CHAPTER X.
“DIAMOND CUT DIAMOND.”

It was nine o’clock when Tarbot arrived. Nurse Ives was waiting for his step. If he lifted the little knocker on her door and sounded a rat-tat the child might awake. Accordingly, the nurse kept the door open. Once or twice she went out into the passage and looked over the banister. Tarbot’s steps would be distinctly heard upon the stone stairs, and it was necessary to bring him into the room as quietly as possible.
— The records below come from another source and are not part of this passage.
(** X20. When every known row of the matrix precedes every unset row, the
    positions among the known rows are the positions in the matrix, and a
    returned result of the nearest-neighbor strategy is the intended one:
    the known rows are unchanged and the [i]-th unset row holds the
    inverse-distance-weighted average of the known travel times that the
    index selected for it.  The index is fitted on the features of the
    known rows and queried with those of the unset rows; it is only assumed
    to return positions of fitted rows. *)
Theorem nearest_neighbor_known_rows_first
    (df df' : DataFrame) (k : nat) (known unknown times' : list Cell) :
  (forall n X Q distances indices,
     kneighbors n X Q = inr (distances, indices) ->
     Forall (Forall (fun j => (j < length X)%nat)) indices) ->
  getitem df travel_time_minutes = inr (known ++ unknown) ->
  Forall (fun c => isna c = false) known ->
  Forall (fun c => isna c = true) unknown ->
  unknown <> [] ->
  nearest_neighbor_interpolation scaler_fit_transform kneighbors df k = inr df' ->
  getitem df' travel_time_minutes = inr times' ->
  exists features distances indices,
    _create_zip_features scaler_fit_transform df = inr features /\
    kneighbors
      (Nat.min k (length (select features (map notna (known ++ unknown)))))
      (select features (map notna (known ++ unknown)))
      (select features (map isna (known ++ unknown))) = inr (distances, indices) /\
    take (length known) times' = known /\
    forall i, (i < length unknown)%nat ->
      exists v,
        Spec.nearest_neighbor_value known distances indices i = inr v /\
        times' !! (length known + i)%nat = Some v.
Proof.
  intros Hcontract Hget Hk Hu Hne Hrun Hget'.
  unfold nearest_neighbor_interpolation in Hrun. rewrite Hget in Hrun. cbn [bind] in Hrun.
  rewrite (positions_known_first known unknown Hk Hu), length_seq in Hrun.
  destruct (length unknown =? 0)%nat eqn:E0.
  { apply Nat.eqb_eq, length_zero_iff_nil in E0. contradiction. }
  destruct (_create_zip_features scaler_fit_transform df) as [?|features] eqn:Ef;
    cbn [bind] in Hrun; [discriminate|].
  destruct (bool_index features (map notna (known ++ unknown))) as [?|known_features] eqn:Ekf;
    cbn [bind] in Hrun; [discriminate|].
  destruct (bool_index features (map isna (known ++ unknown))) as [?|missing_features] eqn:Emf;
    cbn [bind] in Hrun; [discriminate|].
  destruct (kneighbors _ known_features missing_features) as [?|[distances indices]] eqn:Enn;
    cbn [bind] in Hrun; [discriminate|].
  destruct (fill_loop _ _ _ _) as [?|filled] eqn:Efill; cbn [bind] in Hrun; [discriminate|].
  injection Hrun as <-.
  apply getitem_inr in Hget'. rewrite lookup_set_col in Hget'. injection Hget' as <-.
  unfold bool_index in Ekf, Emf.
  destruct (_ <? _)%nat in Ekf; [discriminate|]. injection Ekf as <-.
  destruct (_ <? _)%nat in Emf; [discriminate|]. injection Emf as <-.
  exists features, distances, indices. split; [reflexivity|]. split; [exact Enn|].
  pose proof (Hcontract _ _ _ _ _ Enn) as Hind.
  assert (Hind' : Forall (Forall (fun q => (q < length known)%nat)) indices).
  { eapply Forall_impl; [exact Hind|]. intros row Hrow.
    eapply Forall_impl; [exact Hrow|]. intros q Hq. cbn in Hq.
    pose proof (select_length_known_first features known unknown Hk Hu). lia. }
  pose proof (fill_loop_frame _ _ _ _ _ Efill) as [Hlen Hframe].
  split.
  - apply list_eq. intros p. destruct (decide (p < length known)%nat) as [Hp|Hp].
    + rewrite lookup_take_lt by exact Hp. rewrite Hframe.
      * now apply lookup_app_l.
      * rewrite elem_of_seq. lia.
    + rewrite lookup_take_ge by lia. symmetry. apply lookup_ge_None. lia.
  - intros i Hi.
    replace (seq (length known) (length unknown))
      with (seq (length known + 0) (length unknown)) in Efill by (f_equal; lia).
    apply (fill_loop_known_first known distances indices (length unknown) 0
             (known ++ unknown) filled Hind'); [|exact Efill|lia|].
    + intros p Hp. now apply lookup_app_l.
    + rewrite length_app. lia.
Qed.

End KnownFirst.

Lemma nearest_neighbor_known_rows_first_witness :
  exists df' times' features distances indices,
    nearest_neighbor_interpolation Scenarios.identity_scaler
      Scenarios.first_rows_neighbors Scenarios.known_then_unknown 5 = inr df' /\
    getitem df' travel_time_minutes = inr times' /\
    _create_zip_features Scenarios.identity_scaler Scenarios.known_then_unknown =
      inr features /\
    Scenarios.first_rows_neighbors
      (Nat.min 5 (length (select features (map notna ([CNum 10] ++ [CNaN])))))
      (select features (map notna ([CNum 10] ++ [CNaN])))
      (select features (map isna ([CNum 10] ++ [CNaN]))) = inr (distances, indices) /\
    take (length [CNum 10]) times' = [CNum 10] /\
    forall i, (i < length [CNaN])%nat ->
      exists v,
        Spec.nearest_neighbor_value [CNum 10] distances indices i = inr v /\
        times' !! (length [CNum 10] + i)%nat = Some v.
Proof.
  assert (Hrun : exists df',
    nearest_neighbor_interpolation Scenarios.identity_scaler
      Scenarios.first_rows_neighbors Scenarios.known_then_unknown 5 = inr df').
  { unfold nearest_neighbor_interpolation.
    cbv -[Req_bool Rsum INR IZR Rdiv Rminus Rplus Rmult].
    rewrite Req_bool_pos; [eexists; reflexivity|].
    cbn [Rsum foldr]. pose proof (inverse_distance_weight_pos 1). lra. }
  destruct Hrun as (df' & Hrun).
  assert (Hget' : exists times', getitem df' travel_time_minutes = inr times').
  { revert Hrun. unfold nearest_neighbor_interpolation.
    cbv -[Req_bool Rsum INR IZR Rdiv Rminus Rplus Rmult].
    rewrite Req_bool_pos.
    - intros H. injection H as <-. eexists. reflexivity.
    - cbn [Rsum foldr]. pose proof (inverse_distance_weight_pos 1). lra. }
  destruct Hget' as (times' & Hget').
  destruct (nearest_neighbor_known_rows_first Scenarios.identity_scaler
              Scenarios.first_rows_neighbors Scenarios.known_then_unknown df' 5
              [CNum 10] [CNaN] times' first_rows_neighbors_in_range eq_refl)
    as (features & distances & indices & H);
    [repeat constructor | repeat constructor | discriminate | exact Hrun | exact Hget' |].
  exists df', times', features, distances, indices.
  split; [exact Hrun|]. split; [exact Hget'|]. exact H.
Defined.


(** ** The whole of [_estimate_travel_time] *)

Lemma fallback_draws_and_range (gauss : nat -> R) (n : nat)
    (origin_zip dest_zip : string) :
  10 <= fst (Estimator._fallback_travel_time_estimation gauss n origin_zip dest_zip)
     <= 180 /\
  (n <= snd (Estimator._fallback_travel_time_estimation gauss n origin_zip dest_zip)
     <= S n)%nat.
Proof.
  unfold Estimator._fallback_travel_time_estimation.
  repeat match goal with
  | |- context [if ?b then _ else _] => destruct b
  | |- context [match ?o with Some _ => _ | None => _ end] => destruct o
  end; cbn [fst snd]; try (split; [lra|lia]).
  split; [|lia].
  match goal with
  | |- _ <= Py.min 120 (Py.max 10 ?x) <= _ =>
      pose proof (clamp_between 10 120 x)
  end. lra.
Qed.

(** X21. Whatever the ZIP strings, the coordinate table and the random stream,
    [_estimate_travel_time] returns between 5 and 600 minutes and takes at
    most one draw.  With coordinates for both ZIP codes it takes exactly
    one; when a ZIP code has no coordinates, the result is that of the
    fallback heuristic and lies between 10 and 180 minutes. *)
Theorem estimate_travel_time_range (zip_db : ZipCoordinatesDB.t)
    (gauss : nat -> R) (n : nat) (origin_zip dest_zip : string) :
  5 <= fst (Estimator._estimate_travel_time zip_db gauss n origin_zip dest_zip) <= 600 /\
  (n <= snd (Estimator._estimate_travel_time zip_db gauss n origin_zip dest_zip) <= S n)%nat /\
  (ZipCoordinatesDB.get_coordinates zip_db origin_zip <> None ->
   ZipCoordinatesDB.get_coordinates zip_db dest_zip <> None ->
   snd (Estimator._estimate_travel_time zip_db gauss n origin_zip dest_zip) = S n) /\
  (ZipCoordinatesDB.get_coordinates zip_db origin_zip = None \/
   ZipCoordinatesDB.get_coordinates zip_db dest_zip = None ->
   Estimator._estimate_travel_time zip_db gauss n origin_zip dest_zip =
     Estimator._fallback_travel_time_estimation gauss n origin_zip dest_zip /\
   10 <= fst (Estimator._estimate_travel_time zip_db gauss n origin_zip dest_zip) <= 180).
Proof.
  assert (Hpad : forall z,
    ZipCoordinatesDB.get_coordinates zip_db (zfill 5 z) =
    ZipCoordinatesDB.get_coordinates zip_db z).
  { intros z. unfold ZipCoordinatesDB.get_coordinates.
    rewrite (zfill_long 5 (zfill 5 z)); [reflexivity|]. rewrite zfill_length. lia. }
  pose proof (fallback_draws_and_range gauss n origin_zip dest_zip) as [Hfb Hn].
  unfold Estimator._estimate_travel_time. rewrite !Hpad.
  destruct (ZipCoordinatesDB.get_coordinates zip_db origin_zip) as [oc|];
    [destruct (ZipCoordinatesDB.get_coordinates zip_db dest_zip) as [dc|]|].
  - cbn [fst snd]. split; [|split; [lia|split; [reflexivity|]]].
    + unfold Estimator.estimate_minutes. apply clamp_between. lra.
    + intros [H|H]; discriminate.
  - split; [lra|]. split; [exact Hn|]. split; [congruence|]. intros _. split; [reflexivity|lra].
  - split; [lra|]. split; [exact Hn|]. split; [congruence|]. intros _. split; [reflexivity|lra].
Qed.
(** In a session with embeddings of one dimension every [update] returns
    a pulse. *)
Lemma pulse_session_returns (d : nat) (cs : list (string * NP.ndarray * R)) :
  Forall (fun c => List.length (embedding_of c) = d) cs ->
  List.length (snd (PulseEstimator.calls PulseEstimator.init cs)) = List.length cs.
Proof.
  intros HF. unfold PulseEstimator.calls.
  assert (G : forall (s : PulseEstimator.t) (outs : list R),
             pulse_dim d s ->
             List.length (snd (fold_left PulseEstimator.call cs (s, outs)))
             = (List.length outs + List.length cs)%nat).
  { induction HF as [| c cs Hc HF IH]; intros s outs Hs; simpl; [lia |].
    destruct c as [[msg emb] t]. unfold embedding_of in Hc. simpl in Hc.
    destruct (pulse_update_defined d s msg emb t Hs Hc) as (s1 & r1 & E & Hs1).
    unfold PulseEstimator.call at 2. simpl fst. rewrite E.
    rewrite (IH s1 (snd (s, outs) ++ [r1]) Hs1).
    simpl snd. rewrite length_app. simpl. lia. }
  apply (G PulseEstimator.init []). split; exact I.
Qed.

(* ================================================================= *)
(** * Part III: further properties of the code *)
(* ================================================================= *)

(** ** Inner products *)

Lemma inner_comm (a b : NP.ndarray) : inner a b = inner b a.
Proof.
  unfold inner. revert b; induction a as [| x a IH]; intros [| y b]; simpl;
    try reflexivity.
  rewrite IH. lra.
Qed.

Lemma inner_self (a : NP.ndarray) : inner a a = NP.norm a * NP.norm a.
Proof.
  rewrite norm_sqr. unfold inner.
  induction a as [| x a IH]; simpl; [reflexivity | rewrite IH; reflexivity].
Qed.

Lemma inner_scale_l (c : R) (a b : NP.ndarray) :
  inner (NP.scale c a) b = c * inner a b.
Proof.
  unfold inner, NP.scale. revert b; induction a as [| x a IH]; intros [| y b];
    simpl; try lra.
  rewrite IH. lra.
Qed.

Lemma inner_add_l (a b u : NP.ndarray) :
  List.length a = List.length b ->
  inner (NP.zip_with Rplus a b) u = inner a u + inner b u.
Proof.
  unfold inner. revert b u; induction a as [| x a IH]; intros [| y b] u H;
    simpl in *; try discriminate; [lra |].
  destruct u as [| z u]; simpl; [lra |].
  rewrite IH by congruence. lra.
Qed.

Lemma scale_length (c : R) (a : NP.ndarray) :
  List.length (NP.scale c a) = List.length a.
Proof. apply length_map. Qed.

Lemma inner_abs_le (a b : NP.ndarray) :
  Rabs (inner a b) <= NP.norm a * NP.norm b.
Proof.
  pose proof (cauchy_schwarz_sums a b) as CS.
  rewrite <- !norm_sqr in CS. fold (inner a b) in CS.
  pose proof (norm_nonneg a). pose proof (norm_nonneg b).
  apply sq_le_sq; [nra |].
  rewrite <- Rabs_mult. rewrite Rabs_pos_eq by nra. nra.
Qed.

Lemma Rabs_bound (a b : R) : Rabs a <= b -> - b <= a <= b.
Proof. unfold Rabs. destruct (Rcase_abs a); lra. Qed.

Lemma div_norm_scale (a : NP.ndarray) (n : R) :
  map (fun x => x / n) a = NP.scale (/ n) a.
Proof.
  unfold NP.scale. apply map_ext. intros x. unfold Rdiv. lra.
Qed.

(** ** [DirectionTracker.alignment] *)

Lemma alignment_value (s : DirectionTracker.t) (emb d : NP.ndarray) :
  DirectionTracker.tau_dir s = Some d ->
  List.length emb = List.length d ->
  NP.norm emb <> 0 ->
  DirectionTracker.alignment s emb = Ok (round (inner emb d / NP.norm emb) 4).
Proof.
  intros Hd Hl Hn. unfold DirectionTracker.alignment. rewrite Hd. cbv zeta.
  replace (eq (NP.norm emb) 0) with false by (symmetry; apply eq_false; exact Hn).
  rewrite dot_same_length by exact Hl. unfold bind.
  rewrite truediv_ok by exact Hn. reflexivity.
Qed.

Lemma round4_pm1 (x : R) : -1 <= x <= 1 -> -1 <= round x 4 <= 1.
Proof.
  intros [H0 H1]. split.
  - apply (round_ge 4 (-10000)%Z); [simpl; lra | exact H0].
  - apply (round_le 4 10000%Z); [simpl; lra | exact H1].
Qed.

(** The alignment score is defined and lies in [-1, 1] in every session:
    it is the neutral 0.5 while no direction is set and for an embedding
    of norm zero, and otherwise the rounded projection on a direction of
    norm at most one. *)
Theorem alignment_in_range (cs : list (NP.ndarray * R)) (emb : NP.ndarray) :
  direction_dim (DirectionTracker.calls DirectionTracker.init cs) emb ->
  exists a,
    DirectionTracker.alignment (DirectionTracker.calls DirectionTracker.init cs) emb
    = Ok a
    /\ -1 <= a <= 1
    /\ (DirectionTracker.tau_dir (DirectionTracker.calls DirectionTracker.init cs)
        = None -> a = 0.5)
    /\ (NP.norm emb = 0 -> a = 0.5).
Proof.
  intros Hdim.
  pose proof (calls_unit_or_zero cs DirectionTracker.init I) as Hu.
  set (s := DirectionTracker.calls DirectionTracker.init cs) in *.
  unfold direction_dim in Hdim. unfold unit_or_zero in Hu.
  destruct (DirectionTracker.tau_dir s) as [d |] eqn:Ed.
  - destruct (Req_dec (NP.norm emb) 0) as [Z | NZ].
    + exists 0.5. unfold DirectionTracker.alignment. rewrite Ed. cbv zeta.
      replace (eq (NP.norm emb) 0) with true by (symmetry; apply eq_true; exact Z).
      repeat split; auto; lra.
    + rewrite (alignment_value s emb d Ed Hdim NZ).
      eexists. split; [reflexivity |].
      split; [| split; [discriminate | contradiction]].
      apply round4_pm1.
      pose proof (inner_abs_le emb d) as Habs.
      pose proof (norm_nonneg emb) as Hne. pose proof (norm_nonneg d) as Hnd.
      assert (Hpos : 0 < NP.norm emb) by lra.
      assert (Hd1 : NP.norm d <= 1) by (destruct Hu; lra).
      assert (Hb : Rabs (inner emb d) <= NP.norm emb) by nra.
      apply Rabs_bound in Hb.
      split.
      * apply (Rmult_le_reg_r (NP.norm emb)); [exact Hpos |].
        unfold Rdiv. rewrite Rmult_assoc, Rinv_l by lra. lra.
      * apply (Rmult_le_reg_r (NP.norm emb)); [exact Hpos |].
        unfold Rdiv. rewrite Rmult_assoc, Rinv_l by lra. lra.
  - exists 0.5. unfold DirectionTracker.alignment. rewrite Ed.
    repeat split; auto; lra.
Qed.

Lemma alignment_in_range_witness :
  exists a,
    DirectionTracker.alignment
      (DirectionTracker.calls DirectionTracker.init [([3; 4], 0.5)]) [1; 0]
    = Ok a
    /\ -1 <= a <= 1
    /\ (DirectionTracker.tau_dir
          (DirectionTracker.calls DirectionTracker.init [([3; 4], 0.5)])
        = None -> a = 0.5)
    /\ (NP.norm [1; 0] = 0 -> a = 0.5).
Proof.
  apply (alignment_in_range [([3; 4], 0.5)] [1; 0]).
  unfold direction_dim.
  destruct (normalized_spec DirectionTracker.init [3; 4]) as (d & E & Hpos & Hzero).
  unfold DirectionTracker.calls, DirectionTracker.call, DirectionTracker.update.
  simpl fold_left. simpl DirectionTracker.tau_dir. cbv iota.
  rewrite E. simpl DirectionTracker.tau_dir.
  destruct (Req_dec_T (NP.norm [3; 4]) 0) as [Z | NZ].
  - rewrite (Hzero Z). reflexivity.
  - pose proof (norm_nonneg [3; 4]) as Hn.
    assert (Hp : 0 < NP.norm [3; 4]) by lra.
    destruct (Hpos Hp) as [-> _]. rewrite length_map. reflexivity.
Defined.

Lemma sum_squares_scale (c : R) (a : NP.ndarray) :
  NP.sum (map (fun x => x * x) (NP.scale c a))
  = c * c * NP.sum (map (fun x => x * x) a).
Proof.
  unfold NP.scale. induction a as [| x a IH]; simpl; [lra | rewrite IH; lra].
Qed.

Lemma norm_scale (c : R) (a : NP.ndarray) :
  NP.norm (NP.scale c a) = Rabs c * NP.norm a.
Proof.
  unfold NP.norm. rewrite sum_squares_scale.
  rewrite sqrt_mult; [| nra | apply sum_squares_nonneg].
  f_equal. apply sqrt_Rsqr_abs.
Qed.

Lemma first_direction (x : NP.ndarray) (tau_h : R) :
  0 < NP.norm x ->
  DirectionTracker.tau_dir
    (DirectionTracker.calls DirectionTracker.init [(x, tau_h)])
  = Some (NP.scale (/ NP.norm x) x).
Proof.
  intros Hp.
  destruct (normalized_spec DirectionTracker.init x) as (d & E & Hpos & _).
  unfold DirectionTracker.calls, DirectionTracker.call, DirectionTracker.update.
  simpl fold_left. simpl DirectionTracker.tau_dir. cbv iota.
  rewrite E. simpl. destruct (Hpos Hp) as [-> _].
  rewrite div_norm_scale. reflexivity.
Qed.

(** After the first observation [x], every positive multiple of [x] is
    fully aligned (score 1) and every negative multiple fully opposed
    (score -1): the score depends on the direction of the checked
    embedding, not on its length. *)
Theorem alignment_of_first_observation (x : NP.ndarray) (tau_h c : R) :
  0 < NP.norm x ->
  c <> 0 ->
  DirectionTracker.alignment
    (DirectionTracker.calls DirectionTracker.init [(x, tau_h)]) (NP.scale c x)
  = Ok (if Rlt_dec 0 c then 1 else -1).
Proof.
  intros Hp Hc.
  pose proof (first_direction x tau_h Hp) as Ed.
  assert (Hn : NP.norm (NP.scale c x) <> 0).
  { rewrite norm_scale. pose proof (Rabs_pos_lt c Hc). nra. }
  rewrite (alignment_value _ _ _ Ed);
    [| rewrite !scale_length; reflexivity | exact Hn].
  f_equal.
  rewrite inner_scale_l, inner_comm, inner_scale_l, inner_self, norm_scale.
  set (n := NP.norm x) in *.
  destruct (Rlt_dec 0 c) as [Hlt | Hge].
  - rewrite Rabs_pos_eq by lra.
    apply (round_value 4 10000); [field; lra | simpl; lra].
  - assert (c < 0) by lra. rewrite Rabs_left by assumption.
    apply (round_value 4 (-10000)); [field; lra | simpl; lra].
Qed.

Lemma alignment_of_first_observation_witness :
  DirectionTracker.alignment
    (DirectionTracker.calls DirectionTracker.init [([1; 0], 0.5)])
    (NP.scale 2 [1; 0])
  = Ok (if Rlt_dec 0 2 then 1 else -1).
Proof.
  apply (alignment_of_first_observation [1; 0] 0.5 2).
  - rewrite norm_unit_x. lra.
  - lra.
Defined.

(** ** [DirectionTracker.modulate_embedding] *)

Lemma zip_plus_length (a b : NP.ndarray) :
  List.length a = List.length b ->
  List.length (NP.zip_with Rplus a b) = List.length a.
Proof. apply zip_with_length. Qed.

Lemma modulate_value (s : DirectionTracker.t) (emb d : NP.ndarray) (lam : R) :
  DirectionTracker.tau_dir s = Some d ->
  List.length emb = List.length d ->
  DirectionTracker.modulate_embedding s emb lam
  = Ok (NP.zip_with Rplus emb (NP.scale (lam * inner emb d) d)).
Proof.
  intros Hd Hl. unfold DirectionTracker.modulate_embedding. rewrite Hd.
  rewrite dot_same_length by exact Hl. unfold bind.
  rewrite add_same_length by (rewrite scale_length; exact Hl).
  reflexivity.
Qed.

Lemma sum_squares_plus (a b : NP.ndarray) :
  List.length a = List.length b ->
  NP.sum (map (fun x => x * x) (NP.zip_with Rplus a b))
  = NP.sum (map (fun x => x * x) a) + 2 * inner a b
    + NP.sum (map (fun x => x * x) b).
Proof.
  unfold inner. revert b; induction a as [| x a IH]; intros [| y b] H;
    simpl in *; try discriminate; [lra |].
  rewrite IH by congruence. lra.
Qed.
He was a man who invariably kept his appointments to the minute. Nurse Ives was certain he would come about nine o’clock, and he verified her belief by arriving two minutes after the hour.

“Ha, nurse!” he said when he saw her. She had dressed herself for the occasion, and with great care. She had changed her nurse’s dress for one of blue velvet, of a deep rich tone of blue, the gift of a former patient. It suited the woman well, bringing out the best points in her face and figure. She wore ruffles of real lace round her throat and wrists; her hair she had managed to dress with skill, fluffing it out and making the most of it. Its redness now became a positive beauty.

Nurse Ives knew the necessity of striking while the iron was hot, and of making in every respect as good an effect as possible. Having attended to her own person and made it as attractive as she could, she next turned her attention to the little room, which now appeared almost pretty. The gas stove burned brightly, the atmosphere was warm, but not too warm. On the center table was a lamp with a rose-colored shade. The disfiguring gas, which always tries the prettiest face, was not lit. The light round the table was rosy. Nurse Ives sat in this warm glow; it softened her features, rendering them almost beautiful. She was very pale, but the rose light gave her just the right touch of color. The red mark on her forehead was hidden by the cunning way in which she had arranged her hair.

At the first glance Tarbot scarcely knew her, but at the second he recognized her. In his heart of hearts he disliked her all the more for dressing up in velvet and trying to assume the manner and appearance of a fashionable woman. He knew well why she did it, and he said to himself that he was paying a terribly heavy price for his revenge. He was beginning already to repent, but he was not a man ever to turn back. He held out his hand to the nurse now, and entered the room with a cheery step.

“You did capitally,” he said. “Capitally! No one could have managed better.”

To hear him speak, one might have supposed that he was congratulating the nurse on having brought a patient back from the borders of the grave. She took his cue, and replied in much the same tone.

“Having pleased you,” she answered, “I have nothing further to desire.”

As she spoke she raised her light blue eyes to his face. She longed for him to kiss her. Unscrupulous as she was, for him she felt a passion which in itself was pure and strong and holy. She would have given up her life for him. If he had in any degree returned her love she would have been faithful to him, no matter whom else she destroyed. Provided he did not provoke her jealousy, she would in her way make him an excellent wife, but with such a woman as Clara Ives jealousy could make her as cruel as the grave.

She motioned the doctor now to an easy chair and sat down at a little distance from him.